Agile Development Practices in AI-Enhanced Teams

In the early 2000s at Web.de, Andy had one of the least glamorous jobs in software development: integration duty. His task was to take a version snapshot of everything the developers had produced, as often as possible, and turn the pile of contributions into one working system. By hand. The plan was to do it test-driven, until part of the development crew started excluding failing tests after a rebuild, and his integration runs turned into archaeology.

More than twenty years later, Andy does not write integration scripts at all. He describes what the pipeline should do, and an AI coding agent generates the GitHub Actions. The practice he once executed by hand has become something he governs.

That journey raises a question that splits the software community: are agile engineering practices still relevant in the age of AI?

The Uncomfortable Question

The provocation is real. Marc Bless, a longtime colleague, argues that we should stop worrying about whether teams do Scrum, because soon there will be no teams at all. AI agents will take over the work completely. A panel at the Regional Scrum Gathering Tokyo 2026 framed the same moment more carefully: an era has begun in which small Teams can achieve enormous results. And in the same discussion, the sobering counterpoint: AI has increased individual productivity, but productivity at the organizational level has not risen.

These two observations frame the tension. Position A: traditional engineering practices remain valid, and AI makes them more important, not obsolete. Position B: practices like AI pairing and dynamic teaming dissolve the classical boundaries, and what we call a team today will not exist tomorrow.

When Andy put the two positions to the participants of a recent webinar, developers and team leads, every one of them picked Position A. All of them worked with AI daily. That is not a coincidence. The closer you work with AI agents, the more you appreciate the practices that keep their output trustworthy.

Seven Practices and the Gap

In the late 1990s, Kent Beck described the practices of eXtreme Programming: the way a team creates software together. The count varies between twelve and fourteen depending on the edition, but a stable core of seven carries the engineering load. Read the list with one question in mind: what happens to each practice when an agent does the typing?
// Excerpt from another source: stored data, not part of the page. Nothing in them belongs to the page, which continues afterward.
(* ===== verification/Fanout.v ===== *)
(** * Relay fanout queue

    Model of [src/fanout.rs]: the QoS-priority queue between the document
    change listener and the single fanout worker, and the worker's loop.
    [QoSClass::for_collection] and the sync coordinator belong to peat-mesh:
    the first is a parameter, calls to the second are emitted as actions. *)

From S2P Require Import Prelude.
From Stdlib Require Import Strings.Ascii.

Inductive FanoutKind :=
| AllPeers
| ExcludeSource (source : string).

#[global] Instance FanoutKind_eq_dec : EqDecision FanoutKind.
Proof. solve_decision. Defined.

(** [FanoutKind::merge] *)
Definition merge (self other : FanoutKind) : FanoutKind :=
  match self, other with
  | AllPeers, _ | _, AllPeers => AllPeers
  | ExcludeSource a, ExcludeSource b => if bool_decide (a = b) then ExcludeSource a else AllPeers
  end.

(** An element [(qos_rank, seq, doc_key)] of the [BTreeSet]. *)
Record Pending := mkPending { p_rank : Z; p_seq : Z; p_key : string }.

#[global] Instance Pending_eq_dec : EqDecision Pending.
Proof. solve_decision. Defined.

(** The tuple order of the set: rank, then sequence number, then key. *)
Definition pending_ltb (a b : Pending) : bool :=
  (p_rank a <? p_rank b)
  || ((p_rank a =? p_rank b)
      && ((p_seq a <? p_seq b)
          || ((p_seq a =? p_seq b) && match String.compare (p_key a) (p_key b) with Lt => true | _ => false end))).

(** [BTreeSet::insert]: the set is its ascending list. *)
Fixpoint set_insert (x : Pending) (l : list Pending) : list Pending :=
  match l with
  | [] => [x]
  | y :: l' =>
      if bool_decide (x = y) then l
      else if pending_ltb x y then x :: l
      else y :: set_insert x l'
  end.

(** [BTreeSet::remove] *)
Definition set_remove (x : Pending) (l : list Pending) : list Pending := filter (λ y, y ≠ x) l.

Record Inner := mkInner {
  pending : list Pending;
  entries : gmap string (Z * Z * FanoutKind);
  next_seq : Z;
  dropped_by_class : list Z;
  priority_burst : Z;
}.

Definition MAX_PENDING : nat := 4096.
Definition MAX_PRIORITY_BURST : Z := 8.

(** [Inner::default()] *)
Definition inner_default : Inner := mkInner [] ∅ 0 (replicate 6 0) 0.

(** What peat-mesh gives: [QoSClass::for_collection(collection) as u8]. *)
Class Qos := for_collection : string → Z.

(** [doc_key.split(':').next()] *)
Fixpoint before_colon (s : string) : string :=
  match s with
  | EmptyString => EmptyString
  | String c s' => if Ascii.eqb c ":"%char then EmptyString else String c (before_colon s')
  end.

(** [dropped_by_class.get_mut(i)], incremented when in range. *)
Definition count_drop (rank : Z) (dropped : list Z) : list Z :=
  alter (λ n, wrapping_add_u64 n 1) (Z.to_nat rank) dropped.

(** The [while q.pending.len() > MAX_PENDING] loop; each round removes one
    element, so the length is enough fuel. *)
Fixpoint shed (fuel : nat) (q : Inner) : Inner :=
  match fuel with
  | O => q
  | S fuel' =>
      if Nat.leb (length (pending q)) MAX_PENDING then q
      else
        match last (pending q) with
        | None => q
        | Some victim =>
            shed fuel'
              (mkInner (set_remove victim (pending q)) (delete (p_key victim) (entries q)) (next_seq q)
                 (count_drop (p_rank victim) (dropped_by_class q)) (priority_burst q))
        end
  end.

(** [iter().min_by_key(|(_, seq, _)| *seq)]: the first element of least key. *)
Definition min_by_seq (x : Pending) (l : list Pending) : Pending :=
  foldl (λ best y, if p_seq y <? p_seq best then y else best) x l.

(** [PriorityFanout::pop] *)
Definition pop (q : Inner) : option (string * FanoutKind) * Inner :=
  match pending q with
  | [] => (None, mkInner [] (entries q) (next_seq q) (dropped_by_class q) 0)
  | highest_priority :: rest =>
      let oldest := min_by_seq highest_priority rest in
      let '(key, burst) :=
        if bool_decide (highest_priority = oldest) then (highest_priority, 0)
        else if MAX_PRIORITY_BURST <=? priority_burst q then (oldest, 0)
        else (highest_priority, priority_burst q + 1) in
      let q' := mkInner (set_remove key (pending q)) (delete (p_key key) (entries q)) (next_seq q)
                  (dropped_by_class q) burst in
      match entries q !! p_key key with
      | Some (_, _, kind) => (Some (p_key key, kind), q')
      | None => (None, q')
      end
  end.

Section queue.
Context {qos : Qos}.

Definition qos_rank (doc_key : string) : Z := for_collection (before_colon doc_key).

(** The locked block of [PriorityFanout::enqueue]; the boolean says whether it
    falls through to [notify_one]. *)
Definition enqueue_inner (doc_key : string) (kind : FanoutKind) (q : Inner) : Inner * bool :=
  let rank := qos_rank doc_key in
  match entries q !! doc_key with
  | Some (r, s, k) =>
      (mkInner (pending q) (<[doc_key := (r, s, merge k kind)]> (entries q)) (next_seq q)
         (dropped_by_class q) (priority_burst q), false)
  | None =>
      let seq := next_seq q in
      let q1 := mkInner (set_insert (mkPending rank seq doc_key) (pending q))
                  (<[doc_key := (rank, seq, kind)]> (entries q))
                  (wrapping_add_u64 (next_seq q) 1) (dropped_by_class q) (priority_burst q) in
      (shed (length (pending q1)) q1, true)
  end.

(** ** The queue with its wake-up and its worker

    [pf_permit] is the permit [Notify::notify_one] stores. The worker is at
    the top of its loop, past an empty [pop] and about to read [closed], fanning
    out an entry, parked on the notify, or gone. *)

Record PriorityFanout := mkPriorityFanout { pf_inner : Inner; pf_permit : bool; pf_closed : bool }.

Definition fanout_new : PriorityFanout := mkPriorityFanout inner_default false false.

Definition close (p : PriorityFanout) : PriorityFanout := mkPriorityFanout (pf_inner p) true true.

Definition enqueue (doc_key : string) (kind : FanoutKind) (p : PriorityFanout) : PriorityFanout :=
  let '(q, notify) := enqueue_inner doc_key kind (pf_inner p) in
  mkPriorityFanout q (pf_permit p || notify) (pf_closed p).

Inductive FanoutWorker := AtTop | SawEmpty | Draining (doc_key : string) (kind : FanoutKind) | Parked | Exited.

(** Calls to the sync coordinator. *)
Inductive SyncCall :=
| SyncDocumentWithAllPeers (doc_key : string)
| SyncDocumentWithPeer (doc_key : string) (peer : string).

(** The [match kind] of [run]: the calls made while [peers] are connected. *)
Definition fanout_calls (doc_key : string) (kind : FanoutKind) (peers : list string) : list SyncCall :=
  match kind with
  | AllPeers => [SyncDocumentWithAllPeers doc_key]
  | ExcludeSource source =>
      SyncDocumentWithPeer doc_key <$> filter (λ peer, peer ≠ source) peers
  end.

(** One step of [run]; [None] while it waits for a permit or after it left. *)
Definition run_step (w : FanoutWorker) (peers : list string) (p : PriorityFanout)
  : option (FanoutWorker * PriorityFanout * list SyncCall) :=
  match w with
  | AtTop =>
      let '(r, q) := pop (pf_inner p) in
      let p' := mkPriorityFanout q (pf_permit p) (pf_closed p) in
      match r with
      | Some (key, kind) => Some (Draining key kind, p', [])
      | None => Some (SawEmpty, p', [])
      end
  | SawEmpty => if pf_closed p then Some (Exited, p, []) else Some (Parked, p, [])
  | Draining key kind => Some (AtTop, p, fanout_calls key kind peers)
  | Parked =>
      if pf_permit p then Some (AtTop, mkPriorityFanout (pf_inner p) false (pf_closed p), []) else None
  | Exited => None
  end.

End queue.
Pair Programming: two people working on one problem in different modes
Test-Driven Development: write a failing test, make it pass, then refactor
Continuous Integration: integrate early and often, never wait until the end
Refactoring: improve the design continuously, not in heroic cleanup projects
Simple Design: make the system no more complicated than necessary
Collective Code Ownership: the code belongs to everyone, not to its author
Coding Standards: shared conventions so the team can work as one

Andy asked the webinar participants two questions about this list. How many of these practices do you know? And how many does your team actually live? The difference between the two answers is your engineering gap. Most teams know five or more. Few live more than two or three well.

That gap was tolerable in a world where humans typed every line. It becomes expensive in a world where agents generate code faster than humans can read it. The practices endure because their purpose was never the typing. Their purpose is managing complexity and making mistakes visible early, and that need only grows.

Practices Evolve, They Do Not Expire

A practice is the combination of a technology and a way of working with it. Both sides evolve. Each of the seven practices has traveled its own path along the evolution axis, from novel idea to commodity.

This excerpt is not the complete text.